I won't go into the details of this function since they're not relevant to the current discussion, as the name indicates it basically calculates the density and pressure of the fluid at each particle's position. But there are two interesting things we haven't seen yet that I want to discuss.

The first one is just after the first #if PARALLEL line: as you can see, options can be passed to Parallel.For, such as the maximum number of threads you want to be used. Here I specified -1, which is the default and means all the available cores will be used, but you could pass 2, 4, etc.

The second topic I need to talk about is the line with the NOT GOOD FOR MULTITHREADING comment. This line in itself has no problem, but it calls a function of a grid that's used to find the neighbors of a particle (that is, other particles that are within a given radius of the current one) without having to test all the particles each time. Since a particle usually has a bunch of neighbors, the GetNeighbors function would initially store their indices in an array that was part of the grid object, and return a reference to that array. Once this function can potentially be called by several threads at the same time, this approach doesn't work anymore: the threads all try to access the same piece of memory simultaneously, and you can trust me when I tell you the SPH simulation became totally unstable as a result.
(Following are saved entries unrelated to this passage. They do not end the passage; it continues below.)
(** A field that is there arrives. *)
Lemma put_field_at k m0 :
  (k < List.length fields)%nat -> present (field_at fields k) (src + size_place fields k) m = true ->
  cleared_at k m0 ->
  let f := field_at fields k in
  exists m1, put_record (put_message n) fields dst
      (tag f, value_of (records_of n m) f (src + field_offset fields k) m) m0 = Some m1 /\
    same_at k m1 /\ only_field fields dst k m0 m1.
Proof.
  intros Hk Hpres Hclear. cbv zeta. pose proof (cleared_at_frame k) as Hframe.
  destruct (field_inside n fields size k ok flat Hk) as (Hf & Hrule & Hty & Ho & Hs & Hflag & Hsub). cbv zeta in *.
  destruct (flat_ok_inv _ _ flat) as (n' & [= <-] & Hap & _). pose proof (flag_apart fields k Hap Hk) as Hapart.
  cbv zeta in Hapart. destruct (fit k Hk Hpres) as [Hbytes Hsubfit].
  unfold put_record. cbn [fst snd]. rewrite field_index_at by done. cbv zeta.
  set (f := field_at fields k) in *. set (m1 := put_flag f (dst + size_place fields k) m0).
  assert (Hsingle : single f = true).
  { unfold single. destruct (flat_rule_cases _ Hrule) as [-> |[-> _]]; done. }
  assert (Hm1 : outside (dst + size_place fields k) (dst + size_place fields k + flag_bytes f) m0 m1).
  { unfold m1, put_flag, flag_bytes. destruct (flat_rule_cases _ Hrule) as [-> |[-> Hso]]; [done|].
    destruct (Z.eqb_spec (size_offset f) 0); [done|]. apply outside_store. unfold inside. cbn. lia. }
  rewrite Hsingle. destruct (put_value_same n size _ _ f (src + field_offset fields k) (dst + field_offset fields k) m m1
    Hf Hty Hbytes) as (m2 & Hput & Hsame & Hout).
  { intros E. destruct (Hsub E) as [Hok' Hflat']. destruct Hclear as [_ Hc].
    apply (put_below _ _ (src + field_offset fields k)); [exact Hok'|exact Hflat'|lia|by apply Hsubfit|].
    eapply cleared_frame; [exact Hok'|exact Hflat'| |by apply Hc]. eapply agree_outside; [exact Hm1|]. fold f. lia. }
  exists m2. split; [exact Hput|]. split.
  - split; [|done]. unfold same_at in *. fold f. rewrite Hpres. unfold present.
    destruct (flat_rule_cases _ Hrule) as [E|[E Hso]]; rewrite E; [done|].
    rewrite (agree_load (dst + size_place fields k) 1 m1 m2).
    + unfold m1, put_flag. rewrite E. destruct (Z.eqb_spec (size_offset f) 0); [done|].
      cbn [Z.eqb Pos.eqb PB_HTYPE_OPTIONAL andb negb]. by rewrite load_store_eq.
    + eapply agree_outside; [exact Hout|]. unfold flag_bytes in Hapart. rewrite E in Hapart.
      cbn [Z.eqb Pos.eqb PB_HTYPE_OPTIONAL] in Hapart. lia.
  - intros b Hb1 Hb2. fold f in Hb1, Hb2. rewrite Hout by lia. apply Hm1. lia.
Qed.

(** The fields from the [k]-th on, those before it being done. *)
Lemma put_from d : forall k m0,
  (k + d = List.length fields)%nat ->
  (forall j, (j < k)%nat -> same_at j m0) -> (forall j, (k <= j < List.length fields)%nat -> cleared_at j m0) ->
  exists m1, put_records (put_message n) fields dst (flat_map (records_at n m fields src) (seq k d)) m0 = Some m1 /\
    (forall j, (j < List.length fields)%nat -> same_at j m1) /\ outside dst (dst + size) m0 m1.
Proof.
  destruct (flat_ok_inv _ _ flat) as (n' & [= <-] & Hap & _).
  induction d as [|d IH]; intros k m0 Hk Hsame Hclear.
  { exists m0. split; [done|]. split; [|done]. intros j Hj. apply Hsame. lia. }
  cbn [seq flat_map]. unfold records_at at 1. cbv zeta.
  destruct (present (field_at fields k) (src + size_place fields k) m) eqn:Hpres; cbn [app].
  - destruct (put_field_at k m0 ltac:(lia) Hpres (Hclear k ltac:(lia))) as (m1 & Hput & Hk1 & Honly). cbv zeta in Hput.
    assert (Hother : forall j, (j < List.length fields)%nat -> j <> k -> agree_field fields dst j m0 m1).
    { intros j Hj Hne. apply (other_field fields dst k); [done|lia|done|lia|done]. }
    destruct (IH (S k) m1) as (m2 & Hput2 & Hsame2 & Hout).
    { lia. }
    { intros j Hj. destruct (Nat.eq_dec j k) as [->|]; [done|].
      apply (same_at_frame j m0); [lia|apply Hother; lia|apply Hsame; lia]. }
    { intros j Hj. apply (cleared_at_frame j m0); [lia|apply Hother; lia|apply Hclear; lia]. }
    exists m2. cbn [put_records]. rewrite Hput. split; [done|]. split; [done|].
    eapply outside_trans; [|exact Hout]. intros b Hb.
    destruct (field_inside n fields size k ok flat ltac:(lia)) as (_ & Hrule & _ & Ho & Hs & Hflag & _). cbv zeta in *.
    apply Honly; unfold flag_bytes; [|lia]. destruct (flat_rule_cases _ Hrule) as [E|[E _]]; rewrite E in *; cbn; [lia|].
    specialize (Hflag eq_refl). lia.
  - apply (IH (S k) m0); [lia| |].
    + intros j Hj. destruct (Nat.eq_dec j k) as [->|]; [|apply Hsame; lia].
      apply absent_at; [lia|done|apply Hclear; lia].
    + intros j Hj. apply Hclear. lia.
Qed.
How do we fix that? Well, since I was only trying Parallel.For for the sake of trying it, I did the simplest thing I could think of just to verify that would fix the simulation and there wasn't any other problem: GetNeighbors allocates and returns a new array each time it is called, which means each thread gets its own piece of memory, each time it calls the function (that's the annoying thing, since one thread could totally reuse the same array for all the particles it handles). That's a lot of allocations per frame, that sounds crazy, and I don't recommend doing it in real code, although we're going to see in the next section that it wasn't so bad after all.


Performance


So far we've seen that Parallel.For is very easy to use, definitely much much easier than managing a bunch of threads manually, managing a bunch of BackgroundWorker objects, or using the ThreadPool class (even if I haven't shown these methods in action, and I'm not saying they  don't have some valid usage cases). But what about performance?
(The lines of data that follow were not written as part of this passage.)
(* ===== verification/Base64Props.v ===== *)
(** Base64: [f_b64_ntop] writes the text of its input or nothing beyond its room,
    [f_b64_pton] gives the input back, and neither ever leaves its buffer. *)

From Stdlib Require Import ZArith Lia List String Ascii Bool.
From stdpp Require Import base gmap list.
From S2P Require Import Prelude Memory Pb PbCommon PbDecode PbEncode Base128 Varint Base64 DecodeRefine.

(** ** The reference: groups of 24 bits *)

(** The [j]-th of the four digits of a group. *)
Definition sextet (i0 i1 i2 : Z) (j : Z) : Z :=
  (i0 * 2 ^ 16 + i1 * 2 ^ 8 + i2) / 2 ^ (18 - 6 * j) mod 64.

Fixpoint base64_text (src : list Z) : list Z :=
  match src with
  | i0 :: i1 :: i2 :: src' => map (fun j => digit (sextet i0 i1 i2 j)) [0; 1; 2; 3] ++ base64_text src'
  | [i0; i1] => map (fun j => digit (sextet i0 i1 0 j)) [0; 1; 2] ++ [Pad64]
  | [i0] => map (fun j => digit (sextet i0 0 0 j)) [0; 1] ++ [Pad64; Pad64]
  | [] => []
  end.

Lemma chars_byte s : Forall byte (chars s).
Proof.
  apply Forall_forall. intros x. unfold chars. rewrite list_elem_of_In, in_map_iff. intros (c & <- & _).
  pose proof (nat_ascii_bounded c). unfold byte. lia.
Qed.

(** Lists by groups of three. *)
Lemma groups_ind (P : list Z -> Prop) :
  P [] -> (forall a, P [a]) -> (forall a b, P [a; b]) -> (forall a b c l, P l -> P (a :: b :: c :: l)) ->
  forall l, P l.
Proof.
  intros H0 H1 H2 H3. fix IH 1. intros [|a [|b [|c l]]]; [exact H0|apply H1|apply H2|]. apply H3, IH.
Qed.

(** ** Digits *)

Lemma outputs i0 i1 i2 :
  byte i0 -> byte i1 -> byte i2 ->
  output0 i0 = sextet i0 i1 i2 0 /\ output1 i0 i1 = sextet i0 i1 i2 1 /\
  output2 i1 i2 = sextet i0 i1 i2 2 /\ output3 i2 = sextet i0 i1 i2 3.
Proof.
  unfold byte. intros H0 H1 H2. unfold output0, output1, output2, output3, sextet, uwrap.
  change (18 - 6 * 0) with 18. change (18 - 6 * 1) with 12. change (18 - 6 * 2) with 6. change (18 - 6 * 3) with 0.
  change 0x03 with (Z.ones 2). change 0x0f with (Z.ones 4). change 0x3f with (Z.ones 6).
  rewrite !Z.land_ones by lia. rewrite !Z.shiftl_mul_pow2, !Z.shiftr_div_pow2 by lia.
  change (2 ^ 16) with 65536. change (2 ^ 8) with 256. change (2 ^ 18) with 262144. change (2 ^ 12) with 4096.
  change (2 ^ 6) with 64. change (2 ^ 0) with 1. change (2 ^ 2) with 4. change (2 ^ 4) with 16.
  repeat split; zlia.
Qed.

Lemma sextet_range i0 i1 i2 j : 0 <= sextet i0 i1 i2 j < 64.
Proof. unfold sextet. apply Z.mod_pos_bound. lia. Qed.

(** What the alphabet is: 64 characters, none of them special, each found where it is. *)
Definition digit_ok (v : Z) : bool :=
  let c := digit v in
  (0 <? c) && (c <? 256) && negb (isspace c) && negb (c =? Pad64)
  && match base64_pos c with Some p => p =? v | None => false end.

Lemma digits_ok v : 0 <= v < 64 -> digit_ok v = true.
Proof.
  intros Hv. assert (Hall : forallb (fun k => digit_ok (Z.of_nat k)) (seq 0 64) = true) by (vm_compute; reflexivity).
  rewrite forallb_forall in Hall. specialize (Hall (Z.to_nat v)). rewrite in_seq, Z2Nat.id in Hall by lia.
  apply Hall. lia.
Qed.

Lemma digit_props v :
  0 <= v < 64 -> digit v <> 0 /\ byte (digit v) /\ isspace (digit v) = false /\ digit v <> Pad64 /\
    base64_pos (digit v) = Some v.
Proof.
  intros Hv. pose proof (digits_ok v Hv) as Hd. unfold digit_ok in Hd. cbv zeta in Hd. unfold byte.
  rewrite !andb_true_iff, !negb_true_iff in Hd. destruct Hd as [[[[H1 H2] H3] H4] H5].
  apply Z.eqb_neq in H4. destruct (base64_pos (digit v)) as [p|]; [|done]. apply Z.eqb_eq in H5 as ->.
  repeat split; lia || done.
Qed.

(** ** Writing *)

Lemma array_set_at done old rest v :
  array_set (done ++ old :: rest) (Z.of_nat (List.length done)) v = Some (done ++ u8 v :: rest).
Proof.
  unfold array_set. rewrite length_app. cbn [List.length].
  destruct (Z.leb_spec 0 (Z.of_nat (List.length done))), (Z.ltb_spec (Z.of_nat (List.length done)) (Z.of_nat (List.length done + S (List.length rest)))); try lia.
  cbn [andb]. rewrite Nat2Z.id. f_equal.
  rewrite insert_app_r_alt, Nat.sub_diag by lia. done.
Qed.

Lemma array_append_at cs : forall done old rest,
  List.length old = List.length cs -> Forall byte cs ->
  array_append (done ++ old ++ rest) (Z.of_nat (List.length done)) cs = Some (done ++ cs ++ rest).
Proof.
  induction cs as [|c cs IH]; intros done old rest Hlen Hcs.
  - by destruct old.
  - destruct old as [|o old]; [done|]. apply Forall_cons in Hcs as [Hc Hcs]. cbn [app array_append].
    rewrite array_set_at. cbn [mbind option_bind]. unfold uwrap. rewrite Z.mod_small by exact Hc.
    replace (done ++ c :: old ++ rest) with ((done ++ [c]) ++ old ++ rest) by (by rewrite <- app_assoc).
    replace (Z.of_nat (List.length done) + 1) with (Z.of_nat (List.length (done ++ [c]))) by (rewrite length_app, Nat2Z.inj_add; reflexivity).
    rewrite IH; [by rewrite <- app_assoc|by injection Hlen|done].
Qed.

(** One group written: [datalength] is [length done], the room [rest]. *)
Lemma group_written done rest cs :
  Forall byte cs -> List.length cs = 4%nat -> (4 <= List.length rest)%nat ->
  array_append (done ++ rest) (Z.of_nat (List.length done)) cs = Some ((done ++ cs) ++ drop 4 rest).
Proof.
  intros Hcs Hlen Hroom. rewrite <- (take_drop 4 rest) at 1.
  rewrite array_append_at by (rewrite ?length_take; lia || done). by rewrite app_assoc.
Qed.

Lemma terminate_written done rest :
  rest <> [] -> array_set (done ++ rest) (Z.of_nat (List.length done)) 0 = Some (done ++ 0 :: drop 1 rest).
Proof. destruct rest as [|o rest]; [done|]. intros _. by rewrite array_set_at. Qed.

Lemma digit_byte v : 0 <= v < 64 -> byte (digit v).
Proof. intros Hv. apply (digit_props v Hv). Qed.

Lemma sextets_byte i0 i1 i2 js : Forall byte (map (fun j => digit (sextet i0 i1 i2 j)) js).
Proof. apply Forall_forall. intros x. rewrite list_elem_of_In, in_map_iff. intros (j & <- & _). apply digit_byte, sextet_range. Qed.

Lemma Pad64_byte : byte Pad64.
Proof. unfold byte, Pad64. lia. Qed.

(** What a run of [ntop_loop] gives for [len] more characters of room [room]. *)
Definition ntop_result (done rest text : list Z) (targsize : Z) (r : option (Z * list Z)) : Prop :=
  let len := Z.of_nat (List.length done) + Z.of_nat (List.length text) in
  if len <? targsize
  then r = Some (len, done ++ text ++ 0 :: drop (S (List.length text)) rest)
  else exists t, r = Some (-1, t) /\ List.length t = List.length (done ++ rest).

Section Ntop.
Variable targsize : Z.
Hypothesis Hsize : 0 <= targsize < 2 ^ 63.

Lemma terminate_result done rest :
  targsize = Z.of_nat (List.length (done ++ rest)) -> Z.of_nat (List.length done) < 2 ^ 31 ->
  ntop_result done rest [] targsize (ntop_finish [] (done ++ rest) targsize (Z.of_nat (List.length done))).
Proof.
  intros Ht Hl. rewrite length_app in Ht. unfold ntop_result. cbn [List.length app]. rewrite Z.add_0_r. unfold ntop_finish.
  destruct (Z.ltb_spec (Z.of_nat (List.length done)) targsize) as [H|H].
  - destruct (Z.leb_spec targsize (Z.of_nat (List.length done))); [lia|].
    rewrite terminate_written by (destruct rest; cbn in Ht; [lia|done]).
    cbn [mbind option_bind]. rewrite swrap_fits by lia. done.
  - destruct (Z.leb_spec targsize (Z.of_nat (List.length done))); [|lia]. by eexists.
Qed.

(** One group in the way: the room is checked, then it is written. *)
Lemma group_result done rest cs text (k : list Z -> Z -> option (Z * list Z)) :
  targsize = Z.of_nat (List.length (done ++ rest)) ->
  Forall byte cs -> List.length cs = 4%nat ->
  ((4 <= List.length rest)%nat ->
   ntop_result (done ++ cs) (drop 4 rest) text targsize
     (k ((done ++ cs) ++ drop 4 rest) (Z.of_nat (List.length (done ++ cs))))) ->
  ntop_result done rest (cs ++ text) targsize
    (if targsize <? u64 (Z.of_nat (List.length done) + 4) then Some (-1, done ++ rest)
     else target' ← array_append (done ++ rest) (Z.of_nat (List.length done)) cs;
          k target' (Z.of_nat (List.length done) + 4)).
Proof.
  intros Ht Hcs Hlen Hk. rewrite length_app in Ht. unfold uwrap. rewrite Z.mod_small by lia.
  destruct (Z.ltb_spec targsize (Z.of_nat (List.length done) + 4)) as [H|H].
  - unfold ntop_result. rewrite length_app, Hlen.
    destruct (Z.ltb_spec (Z.of_nat (List.length done) + Z.of_nat (4 + List.length text)) targsize); [lia|by eexists].
  - rewrite group_written by (done || lia). cbn [mbind option_bind]. specialize (Hk ltac:(lia)).
    rewrite length_app, Hlen, Nat2Z.inj_add in Hk. revert Hk. unfold ntop_result. rewrite !length_app, Hlen.
    rewrite !Nat2Z.inj_add, <- !Z.add_assoc. change (Z.of_nat 4) with 4.
    destruct (Z.ltb_spec (Z.of_nat (List.length done) + (4 + Z.of_nat (List.length text))) targsize) as [Hr|Hr].
    + intros ->. rewrite drop_drop, <- !app_assoc. done.
    + intros (t & -> & Hl). exists t. split; [done|]. rewrite Hl, length_drop. lia.
Qed.

Lemma ntop_loop_result src : Forall byte src -> forall done rest,
  targsize = Z.of_nat (List.length (done ++ rest)) ->
  Z.of_nat (List.length done) + Z.of_nat (List.length (base64_text src)) < 2 ^ 31 ->
  ntop_result done rest (base64_text src) targsize
    (ntop_loop src (done ++ rest) targsize (Z.of_nat (List.length done))).
Proof.
  induction src as [|a|a b|a b c src IH] using groups_ind; intros Hsrc done rest Ht Hl;
    rewrite ?Forall_cons in Hsrc.
  - by apply terminate_result; [|cbn in Hl; lia].
  - destruct Hsrc as [Ha _]. destruct (outputs a 0 0) as (E0 & E1 & _ & _); [done|unfold byte; lia..|].
    cbn [ntop_loop ntop_finish nth List.length Nat.eqb]. rewrite E0, E1.
    cbn [base64_text] in *. rewrite <- (app_nil_r (_ ++ _)).
    apply (group_result done rest _ [] (fun t d => ntop_finish [] t targsize d)); [done| |done|].
    + apply Forall_app. split; [apply sextets_byte|]. repeat constructor; apply Pad64_byte.
    + intros Hroom. apply terminate_result; [|rewrite length_app; cbn in *; lia].
      rewrite Ht, !length_app, length_drop. cbn. lia.
  - destruct Hsrc as (Ha & Hb & _). destruct (outputs a b 0) as (E0 & E1 & E2 & _); [done|done|unfold byte; lia|].
    cbn [ntop_loop ntop_finish nth List.length Nat.eqb]. rewrite E0, E1, E2.
    cbn [base64_text] in *. rewrite <- (app_nil_r (_ ++ _)).
    apply (group_result done rest _ [] (fun t d => ntop_finish [] t targsize d)); [done| |done|].
    + apply Forall_app. split; [apply sextets_byte|]. repeat constructor; apply Pad64_byte.
    + intros Hroom. apply terminate_result; [|rewrite length_app; cbn in *; lia].
      rewrite Ht, !length_app, length_drop. cbn. lia.
  - destruct Hsrc as (Ha & Hb & Hc & Hsrc). destruct (outputs a b c) as (E0 & E1 & E2 & E3); [done..|].
    cbn [ntop_loop]. rewrite E0, E1, E2, E3. cbn [base64_text] in *.
    apply (group_result done rest _ (base64_text src) (fun t d => ntop_loop src t targsize d)); [done|apply sextets_byte|done|].
    intros Hroom. apply IH; [done| |rewrite length_app in *; cbn in *; lia].
    rewrite Ht, !length_app, length_drop. cbn. lia.
Qed.
End Ntop.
Unfortunately, I don't have numbers to give you, since like I mentioned before, my algorithm was already memory bound when running on one core, and processing power was not the issue. But let me say this: despite the memory bottleneck, and all the extra allocations made in the GetNeighbors function, the multithreaded version of my SPH simulation still managed to run faster than the non-multithreaded one, which is a great sign in my opinion. And eventually also shows allocating memory is crazy fast in C#, and the garbage collector does a good job at quickly getting rid of short lived objects, at least on PC.

I really encourage you to read a bit more documentation about the Task Parallel Library, and try it for yourself on some existing code that could use more multithreading, I think you'll be happily surprised.